▶ _Data extracts_
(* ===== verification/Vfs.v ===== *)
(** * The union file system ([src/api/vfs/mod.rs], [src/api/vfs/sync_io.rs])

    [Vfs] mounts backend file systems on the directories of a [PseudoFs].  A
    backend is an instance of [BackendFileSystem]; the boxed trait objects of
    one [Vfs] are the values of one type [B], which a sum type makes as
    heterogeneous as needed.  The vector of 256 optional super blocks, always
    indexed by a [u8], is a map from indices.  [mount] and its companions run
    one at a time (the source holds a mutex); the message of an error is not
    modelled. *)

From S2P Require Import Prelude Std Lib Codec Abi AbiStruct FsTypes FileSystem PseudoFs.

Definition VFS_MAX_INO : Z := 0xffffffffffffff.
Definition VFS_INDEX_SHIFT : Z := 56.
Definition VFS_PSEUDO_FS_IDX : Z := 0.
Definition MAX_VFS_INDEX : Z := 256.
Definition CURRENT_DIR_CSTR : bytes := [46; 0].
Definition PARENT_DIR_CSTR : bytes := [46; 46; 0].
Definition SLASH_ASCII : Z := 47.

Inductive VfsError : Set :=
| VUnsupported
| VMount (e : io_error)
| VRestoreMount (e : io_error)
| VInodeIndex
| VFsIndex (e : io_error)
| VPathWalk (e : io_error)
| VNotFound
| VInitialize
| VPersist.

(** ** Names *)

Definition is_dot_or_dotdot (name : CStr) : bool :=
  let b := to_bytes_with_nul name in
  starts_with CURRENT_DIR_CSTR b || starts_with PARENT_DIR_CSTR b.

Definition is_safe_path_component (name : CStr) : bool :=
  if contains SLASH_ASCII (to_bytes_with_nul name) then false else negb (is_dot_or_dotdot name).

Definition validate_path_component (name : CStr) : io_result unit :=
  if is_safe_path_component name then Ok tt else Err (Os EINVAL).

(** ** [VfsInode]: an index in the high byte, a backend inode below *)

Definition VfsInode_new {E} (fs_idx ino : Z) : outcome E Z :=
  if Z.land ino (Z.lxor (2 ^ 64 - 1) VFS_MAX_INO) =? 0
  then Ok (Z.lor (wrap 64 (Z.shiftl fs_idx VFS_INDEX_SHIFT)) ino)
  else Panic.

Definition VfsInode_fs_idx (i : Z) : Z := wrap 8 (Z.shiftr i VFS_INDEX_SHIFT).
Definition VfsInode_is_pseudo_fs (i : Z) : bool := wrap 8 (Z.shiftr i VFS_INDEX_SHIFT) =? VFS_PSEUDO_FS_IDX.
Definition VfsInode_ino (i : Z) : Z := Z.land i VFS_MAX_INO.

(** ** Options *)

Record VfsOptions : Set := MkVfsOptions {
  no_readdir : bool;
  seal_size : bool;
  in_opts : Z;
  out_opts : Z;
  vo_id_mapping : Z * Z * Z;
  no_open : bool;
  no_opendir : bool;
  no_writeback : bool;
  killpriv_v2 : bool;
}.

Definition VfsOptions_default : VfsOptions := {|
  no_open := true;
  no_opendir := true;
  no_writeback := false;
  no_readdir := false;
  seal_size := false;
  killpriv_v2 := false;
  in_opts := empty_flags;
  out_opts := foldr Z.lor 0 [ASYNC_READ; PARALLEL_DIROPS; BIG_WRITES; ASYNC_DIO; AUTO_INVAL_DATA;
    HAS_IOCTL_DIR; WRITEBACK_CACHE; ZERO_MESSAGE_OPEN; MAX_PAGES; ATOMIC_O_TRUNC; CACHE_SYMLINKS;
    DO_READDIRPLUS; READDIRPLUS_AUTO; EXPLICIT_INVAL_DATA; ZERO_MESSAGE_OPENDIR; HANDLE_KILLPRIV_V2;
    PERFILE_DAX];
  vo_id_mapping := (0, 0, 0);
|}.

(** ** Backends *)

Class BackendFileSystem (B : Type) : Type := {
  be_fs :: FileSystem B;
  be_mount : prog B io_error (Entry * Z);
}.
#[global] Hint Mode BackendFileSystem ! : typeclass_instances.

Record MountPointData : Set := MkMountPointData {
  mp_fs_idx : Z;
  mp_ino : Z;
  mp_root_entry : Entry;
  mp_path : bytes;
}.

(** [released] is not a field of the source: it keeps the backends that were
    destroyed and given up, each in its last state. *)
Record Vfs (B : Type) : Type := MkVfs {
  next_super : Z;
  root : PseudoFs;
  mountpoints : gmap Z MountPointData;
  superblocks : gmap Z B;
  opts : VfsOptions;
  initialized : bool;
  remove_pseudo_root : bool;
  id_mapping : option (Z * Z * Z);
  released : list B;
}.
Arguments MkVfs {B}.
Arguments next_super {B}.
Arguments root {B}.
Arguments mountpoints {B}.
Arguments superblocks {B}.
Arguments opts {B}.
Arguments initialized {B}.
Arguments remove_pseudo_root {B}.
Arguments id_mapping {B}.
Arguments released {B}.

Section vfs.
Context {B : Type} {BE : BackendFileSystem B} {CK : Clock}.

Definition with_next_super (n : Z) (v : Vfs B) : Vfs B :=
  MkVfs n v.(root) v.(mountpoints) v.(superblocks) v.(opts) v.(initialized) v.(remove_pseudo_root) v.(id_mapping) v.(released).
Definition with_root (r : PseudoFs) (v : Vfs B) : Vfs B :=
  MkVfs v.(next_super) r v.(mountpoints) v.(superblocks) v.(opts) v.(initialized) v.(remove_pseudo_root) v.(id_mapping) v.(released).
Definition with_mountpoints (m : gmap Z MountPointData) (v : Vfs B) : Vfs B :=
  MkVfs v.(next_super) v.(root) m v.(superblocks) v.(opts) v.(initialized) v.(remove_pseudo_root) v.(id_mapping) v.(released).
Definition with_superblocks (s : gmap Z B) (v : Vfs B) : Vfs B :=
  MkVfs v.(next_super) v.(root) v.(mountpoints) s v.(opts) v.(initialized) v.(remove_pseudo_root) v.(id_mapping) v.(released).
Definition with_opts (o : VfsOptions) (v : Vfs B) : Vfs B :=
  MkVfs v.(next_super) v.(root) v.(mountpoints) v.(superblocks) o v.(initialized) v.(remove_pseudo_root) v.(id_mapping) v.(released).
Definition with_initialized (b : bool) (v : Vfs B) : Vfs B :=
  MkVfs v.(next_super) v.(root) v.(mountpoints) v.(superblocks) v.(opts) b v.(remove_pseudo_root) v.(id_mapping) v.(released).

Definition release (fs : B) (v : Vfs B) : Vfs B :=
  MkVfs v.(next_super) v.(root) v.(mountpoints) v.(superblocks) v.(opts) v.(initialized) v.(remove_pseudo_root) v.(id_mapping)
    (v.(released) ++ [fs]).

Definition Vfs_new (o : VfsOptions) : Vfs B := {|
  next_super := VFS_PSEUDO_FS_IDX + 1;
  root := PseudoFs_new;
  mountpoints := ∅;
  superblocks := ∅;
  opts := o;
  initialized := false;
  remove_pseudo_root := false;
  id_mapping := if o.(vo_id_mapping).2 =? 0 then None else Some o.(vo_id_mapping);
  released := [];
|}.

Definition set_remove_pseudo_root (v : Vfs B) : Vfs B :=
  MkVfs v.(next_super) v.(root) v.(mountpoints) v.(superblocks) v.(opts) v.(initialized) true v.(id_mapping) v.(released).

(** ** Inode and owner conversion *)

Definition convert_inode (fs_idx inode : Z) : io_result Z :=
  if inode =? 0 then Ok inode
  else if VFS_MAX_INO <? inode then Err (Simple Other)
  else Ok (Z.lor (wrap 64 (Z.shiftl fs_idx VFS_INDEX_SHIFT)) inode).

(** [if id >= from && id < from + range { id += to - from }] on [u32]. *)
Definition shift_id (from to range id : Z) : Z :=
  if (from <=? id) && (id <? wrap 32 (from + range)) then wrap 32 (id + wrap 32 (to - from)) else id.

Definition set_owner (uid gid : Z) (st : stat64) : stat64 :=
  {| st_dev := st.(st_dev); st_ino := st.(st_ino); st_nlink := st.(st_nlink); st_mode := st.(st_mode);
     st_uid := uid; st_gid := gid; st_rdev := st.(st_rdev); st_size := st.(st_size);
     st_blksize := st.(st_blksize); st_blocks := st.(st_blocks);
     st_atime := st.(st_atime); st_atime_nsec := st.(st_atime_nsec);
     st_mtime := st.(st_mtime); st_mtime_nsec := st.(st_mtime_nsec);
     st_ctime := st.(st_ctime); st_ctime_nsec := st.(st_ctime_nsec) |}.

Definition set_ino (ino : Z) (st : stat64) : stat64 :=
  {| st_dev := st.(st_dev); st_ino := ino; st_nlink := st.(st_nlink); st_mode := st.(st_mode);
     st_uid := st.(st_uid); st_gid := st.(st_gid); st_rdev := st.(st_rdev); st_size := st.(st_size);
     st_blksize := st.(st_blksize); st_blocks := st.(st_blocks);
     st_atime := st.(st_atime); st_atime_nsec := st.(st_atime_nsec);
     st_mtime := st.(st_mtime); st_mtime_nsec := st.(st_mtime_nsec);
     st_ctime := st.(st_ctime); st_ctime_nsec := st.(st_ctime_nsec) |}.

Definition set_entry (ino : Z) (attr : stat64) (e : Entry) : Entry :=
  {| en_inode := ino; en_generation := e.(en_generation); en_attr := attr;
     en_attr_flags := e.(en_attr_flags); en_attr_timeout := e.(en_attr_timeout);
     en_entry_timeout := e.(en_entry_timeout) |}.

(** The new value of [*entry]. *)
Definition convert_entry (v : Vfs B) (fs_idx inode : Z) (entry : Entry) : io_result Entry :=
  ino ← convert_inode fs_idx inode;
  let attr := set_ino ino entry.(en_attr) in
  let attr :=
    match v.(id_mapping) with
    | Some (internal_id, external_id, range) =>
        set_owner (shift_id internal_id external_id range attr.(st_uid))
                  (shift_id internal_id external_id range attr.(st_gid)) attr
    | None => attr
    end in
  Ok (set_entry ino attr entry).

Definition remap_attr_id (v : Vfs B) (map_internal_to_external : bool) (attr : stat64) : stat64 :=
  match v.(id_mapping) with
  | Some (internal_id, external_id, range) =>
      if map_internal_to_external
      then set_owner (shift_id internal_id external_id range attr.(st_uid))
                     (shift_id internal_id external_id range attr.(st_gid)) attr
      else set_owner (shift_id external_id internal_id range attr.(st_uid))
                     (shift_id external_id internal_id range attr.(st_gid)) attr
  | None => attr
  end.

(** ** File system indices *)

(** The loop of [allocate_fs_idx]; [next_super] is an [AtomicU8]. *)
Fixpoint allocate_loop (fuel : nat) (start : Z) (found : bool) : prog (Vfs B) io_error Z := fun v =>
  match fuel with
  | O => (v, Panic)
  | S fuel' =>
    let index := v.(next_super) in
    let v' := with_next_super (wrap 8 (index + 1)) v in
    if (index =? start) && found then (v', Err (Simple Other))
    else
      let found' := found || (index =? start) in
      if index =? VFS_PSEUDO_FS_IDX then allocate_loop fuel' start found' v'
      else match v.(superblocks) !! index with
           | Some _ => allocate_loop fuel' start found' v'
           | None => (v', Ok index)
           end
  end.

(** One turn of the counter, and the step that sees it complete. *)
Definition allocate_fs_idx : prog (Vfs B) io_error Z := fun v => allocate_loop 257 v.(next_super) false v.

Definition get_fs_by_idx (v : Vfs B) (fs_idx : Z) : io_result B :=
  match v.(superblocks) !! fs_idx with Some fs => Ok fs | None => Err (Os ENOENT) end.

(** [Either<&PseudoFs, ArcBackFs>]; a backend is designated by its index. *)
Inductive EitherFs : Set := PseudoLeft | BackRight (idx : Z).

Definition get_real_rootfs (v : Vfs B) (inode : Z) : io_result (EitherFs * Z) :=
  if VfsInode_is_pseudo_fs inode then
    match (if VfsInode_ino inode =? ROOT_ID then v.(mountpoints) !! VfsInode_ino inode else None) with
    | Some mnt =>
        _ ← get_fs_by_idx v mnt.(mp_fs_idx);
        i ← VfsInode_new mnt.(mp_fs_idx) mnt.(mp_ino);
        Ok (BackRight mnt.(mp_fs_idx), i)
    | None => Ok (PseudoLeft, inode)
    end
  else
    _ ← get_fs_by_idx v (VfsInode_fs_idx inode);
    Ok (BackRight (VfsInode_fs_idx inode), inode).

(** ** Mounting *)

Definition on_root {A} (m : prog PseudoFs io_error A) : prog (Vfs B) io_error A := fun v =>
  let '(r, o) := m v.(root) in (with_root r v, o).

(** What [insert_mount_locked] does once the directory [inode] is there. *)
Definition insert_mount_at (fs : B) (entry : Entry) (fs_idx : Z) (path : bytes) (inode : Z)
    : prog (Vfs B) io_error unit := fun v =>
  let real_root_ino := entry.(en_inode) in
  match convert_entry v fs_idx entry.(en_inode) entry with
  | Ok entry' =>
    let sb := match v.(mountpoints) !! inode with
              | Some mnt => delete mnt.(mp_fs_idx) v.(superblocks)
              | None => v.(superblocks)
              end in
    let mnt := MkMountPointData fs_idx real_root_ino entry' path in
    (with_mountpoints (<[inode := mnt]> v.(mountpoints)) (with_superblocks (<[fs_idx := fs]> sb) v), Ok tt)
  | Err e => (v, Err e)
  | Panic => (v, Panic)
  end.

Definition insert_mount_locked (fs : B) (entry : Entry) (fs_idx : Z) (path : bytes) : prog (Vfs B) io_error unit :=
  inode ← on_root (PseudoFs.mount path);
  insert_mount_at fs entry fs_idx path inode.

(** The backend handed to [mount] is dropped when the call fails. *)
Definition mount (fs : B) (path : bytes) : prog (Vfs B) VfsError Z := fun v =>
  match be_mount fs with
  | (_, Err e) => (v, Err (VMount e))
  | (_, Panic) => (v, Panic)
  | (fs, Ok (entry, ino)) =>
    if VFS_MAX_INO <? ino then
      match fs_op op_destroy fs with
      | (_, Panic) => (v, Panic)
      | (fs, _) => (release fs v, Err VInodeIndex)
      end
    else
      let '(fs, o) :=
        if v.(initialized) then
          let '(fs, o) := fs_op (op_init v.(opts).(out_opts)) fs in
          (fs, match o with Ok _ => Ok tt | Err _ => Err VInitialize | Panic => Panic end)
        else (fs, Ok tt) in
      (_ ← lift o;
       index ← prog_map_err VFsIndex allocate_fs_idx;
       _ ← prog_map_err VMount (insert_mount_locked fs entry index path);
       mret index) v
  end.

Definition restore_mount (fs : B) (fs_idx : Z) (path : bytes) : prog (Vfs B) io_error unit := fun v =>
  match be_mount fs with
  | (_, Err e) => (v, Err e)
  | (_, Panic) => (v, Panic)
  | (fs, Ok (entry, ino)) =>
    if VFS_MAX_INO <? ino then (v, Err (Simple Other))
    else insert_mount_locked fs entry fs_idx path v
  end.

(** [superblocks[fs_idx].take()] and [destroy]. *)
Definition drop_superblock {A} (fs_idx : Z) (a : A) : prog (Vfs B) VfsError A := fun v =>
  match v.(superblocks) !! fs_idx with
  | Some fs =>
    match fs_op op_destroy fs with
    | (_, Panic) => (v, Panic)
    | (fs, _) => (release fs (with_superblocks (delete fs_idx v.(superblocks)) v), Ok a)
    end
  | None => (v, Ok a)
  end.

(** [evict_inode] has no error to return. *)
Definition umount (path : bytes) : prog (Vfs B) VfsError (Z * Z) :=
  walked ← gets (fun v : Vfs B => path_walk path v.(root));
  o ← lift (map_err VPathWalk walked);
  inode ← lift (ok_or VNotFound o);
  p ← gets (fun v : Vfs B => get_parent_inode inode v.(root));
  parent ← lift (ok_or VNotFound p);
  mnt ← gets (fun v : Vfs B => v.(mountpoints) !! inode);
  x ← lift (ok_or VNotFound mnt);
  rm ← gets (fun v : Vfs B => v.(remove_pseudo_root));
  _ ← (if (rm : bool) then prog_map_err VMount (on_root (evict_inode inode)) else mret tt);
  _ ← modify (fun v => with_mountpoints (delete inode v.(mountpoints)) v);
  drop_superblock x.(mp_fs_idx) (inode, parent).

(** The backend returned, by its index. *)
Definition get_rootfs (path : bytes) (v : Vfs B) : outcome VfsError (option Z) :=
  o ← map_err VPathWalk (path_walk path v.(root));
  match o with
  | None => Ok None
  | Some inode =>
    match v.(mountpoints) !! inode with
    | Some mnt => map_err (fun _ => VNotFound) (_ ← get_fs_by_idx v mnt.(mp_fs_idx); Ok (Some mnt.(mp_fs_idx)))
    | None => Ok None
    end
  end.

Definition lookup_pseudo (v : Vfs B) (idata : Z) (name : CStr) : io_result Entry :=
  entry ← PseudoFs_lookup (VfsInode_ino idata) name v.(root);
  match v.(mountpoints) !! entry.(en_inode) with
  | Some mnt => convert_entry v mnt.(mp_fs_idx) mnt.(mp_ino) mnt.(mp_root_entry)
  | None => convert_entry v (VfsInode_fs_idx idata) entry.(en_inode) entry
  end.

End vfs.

▶ _Work instruction_
When a line in the entries above contains "land", count it; please answer with the number only.

▶ _Result below_
2